1. After the disputes had arisen between the parties under Agreement No.CEDZ/19 of 80-81 relating to the provision of married accommodation for 55 officers at Delhi Cantt, the matter was referred to the arbitration of Shri P.Anatharam, Chief Engineer. The Arbitrator after hearing the parties and examining and considering the material before him made and published his award on 16th August, 1986. The award was filed in court and after notice of filing of the award was served upon the parties the respondent - Union of India filed its objections under Sections 30 and 33 of the Arbitration Act against the award. The objections can be summarised under the following heads:
1. That after the signing and acceptance of the final bill by the contractor and the payment having been made to the contractor in full satisfaction of its claim there did not arise any dispute between the parties which could be referred to the arbitrator and consequently the award was without jurisdiction.
2. That there was no evidence before the arbitrator to substantiate the claims of the contractor regarding reimbursement of escalation in wages of labour and increase in the cost of building material and consequently the decision of the arbitrator was entirely beyond the scope of the terms of the contract;and
3. Since there was no provision in the contract for payment of interest the arbitrator could not award interest.
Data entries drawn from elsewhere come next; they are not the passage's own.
Lemma shortened_right l b (d : D) r r' k : avl (Node l b d r) -> shape r' (pred (height r)) k -> height r <> O -> exists shorter t,
  right_balance true l b d r' = Val (shorter, t) /\ shape t (if shorter : bool then pred (height (Node l b d r)) else height (Node l b d r)) (elements l ++ d :: k).
Proof.
  intros (Al & _ & Ab) (Ar & Hr & Er) N; destruct (right_balance_ok l b d r' (pred (height r)) Al Ar Hr) as (sh & t & E & Sh).
  - replace (S (pred (height r))) with (height r) by lia; exact Ab.
  - exists sh, t; split; [exact E|]; rewrite Er in Sh; replace (S (pred (height r))) with (height r) in Sh by lia; exact Sh.
Qed.

Lemma delete_both fuel l b (d : D) r data : fcmp data d = 0 -> l <> Null -> r <> Null ->
  ravl_delete null is_null true fcmp (S fuel) (Node l b d r) data =
  match minnode r d with
  | None => UB
  | Some (m, r) =>
      ' (saved, shorter, r) <- ravl_delete null is_null true fcmp fuel r data;;
      if (shorter : bool) then ' (shorter, t) <- right_balance true l b m r;; Val (saved, shorter, t) else Val (saved, false, Node l b m r)
  end.
Proof. intros E L R; cbn [ravl_delete]; rewrite (proj2 (Z.eqb_eq _ 0) E); destruct l, r; congruence || reflexivity. Qed.

Lemma null_or (t : avlnode D) : t = Null \/ t <> Null.
Proof. destruct t; [left; reflexivity | right; discriminate]. Qed.

(** The node is the one: both subtrees are there, or one is not. *)
Lemma delete_here fuel l b d r data : avl (Node l b d r) -> sorted (elements (Node l b d r)) -> fcmp data d = 0 -> is_null d = false ->
  (forall t, avl t -> sorted (elements t) -> height t = height r -> Forall (fun x => is_null x = false) (elements t) -> deletes data t (ravl_delete null is_null true fcmp fuel t data)) ->
  Forall (fun x => is_null x = false) (elements r) ->
  deletes data (Node l b d r) (ravl_delete null is_null true fcmp (S fuel) (Node l b d r) data).
Proof.
  intros A So E Nd IH Nr; cbn [elements] in So; pose proof (proj1 (sorted_node _ _ _) So) as (Sl & Sr & Fl & Fr); pose proof A as (Al & Ar & Ab).
  assert (Ld : list_delete data (elements (Node l b d r)) = (d, elements l ++ elements r)).
  { cbn [elements]; rewrite list_delete_past by (apply (neq_left data _ d Fl); lia); cbn [list_delete]; rewrite (proj2 (Z.eqb_eq _ 0) E); reflexivity. }
  unfold deletes; rewrite Ld; cbn [fst snd]; rewrite Nd; destruct (null_or l) as [->|Nl].
  { cbn [ravl_delete]; rewrite (proj2 (Z.eqb_eq _ 0) E); exists true, r; split; [reflexivity|]; split; [|split; discriminate]; split; [exact Ar | split; reflexivity]. }
  destruct (null_or r) as [->|Nn].
  { cbn [ravl_delete]; rewrite (proj2 (Z.eqb_eq _ 0) E); destruct l as [|ll lb ld lr]; [congruence|]; exists true; eexists; split; [reflexivity|]; split; [|split; discriminate].
    split; [exact Al|]; cbn [elements]; rewrite app_nil_r; split; [cbn [height]; lia | reflexivity]. }
  rewrite delete_both by assumption; destruct (minnode_ok r d Nn) as (m & r' & k & -> & Er & Er' & Hr & Av); specialize (Av Ar).
  rewrite Er in *; pose proof (Forall_inv Fr) as Bd; pose proof (StronglySorted_inv Sr) as (Sk & Fk).
  assert (Fd : Forall (before d) k) by (revert Fk; apply Forall_impl; intros x; apply before_trans; exact Bd).
  destruct (IH r') as (sh & r2 & -> & Sh & Nz & _); auto.
  { rewrite Er'; constructor; assumption. }
  { rewrite Er'; constructor; [exact Nd | apply (Forall_inv_tail Nr)]. }
  rewrite Er' in *; cbn [list_delete] in *; rewrite (proj2 (Z.eqb_eq _ 0) E) in *; cbn [fst snd cbind] in *; rewrite Hr in *.
  assert (Am : avl (Node l b m r)) by (repeat split; assumption); destruct sh.
  - destruct (shortened_right l b m r r2 k Am Sh (Nz eq_refl)) as (sh & t & -> & St); cbn [cbind]; exists sh, t; split; [reflexivity|]; split; [exact St | split; discriminate].
  - exists false; eexists; split; [reflexivity|]; split; [exact (node_shape l b m r l r2 _ k Am (shape_self l Al) Sh) | split; discriminate].
Qed.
2. Ms.Jyoti Singh learned counsel appearing on behalf of the respondent arguing on the first point contended that the contractor having signed the final bill and having received payment in full satisfaction of its claim could not later on raise a dispute. She has placed reliance upon the judgments reported as Nathani Steels Limited Vs. Associated Constructions, 1995 Supp(3) SCC 324, M/s P.K.Ramaiah & Co. Vs. Chairman & Managing Director, National Thermal Power Corporation, 1994 (1) SCALE 1, State of Maharashtra Vs. Navbharat and State of Maharashtra Vs.Nav Bharat Builders, 1994 Supp (3) 83 in support of her contention that once there was a full and final settlement in respect of any particular dispute or difference in relation to a matter covered under the arbitration clause in the contract and that dispute or difference is finally settled by and between the parties, such a dispute or difference does not remain to be dispute and the arbitration clause could not be invoked even though for certain other matters the contract may be in subsistence. Once the parties had arrived at a settlement in respect of any dispute or difference arising under a contract and that dispute or difference is amicably settled by way of a final settlement for and between the parties, unless that settlement was set aside in proper proceedings it could not lie in the mouth of one of the parties to the settlement to spurn it on the ground that it was a mistake and to proceed to invoke the arbitration clause. If this was permitted the sanctity of the contract, the settlement also being a contract, would be wholly lost and it would be open to one party to take the benefit under the settlement and then question the same on the ground of mistake without having the settlement set aside.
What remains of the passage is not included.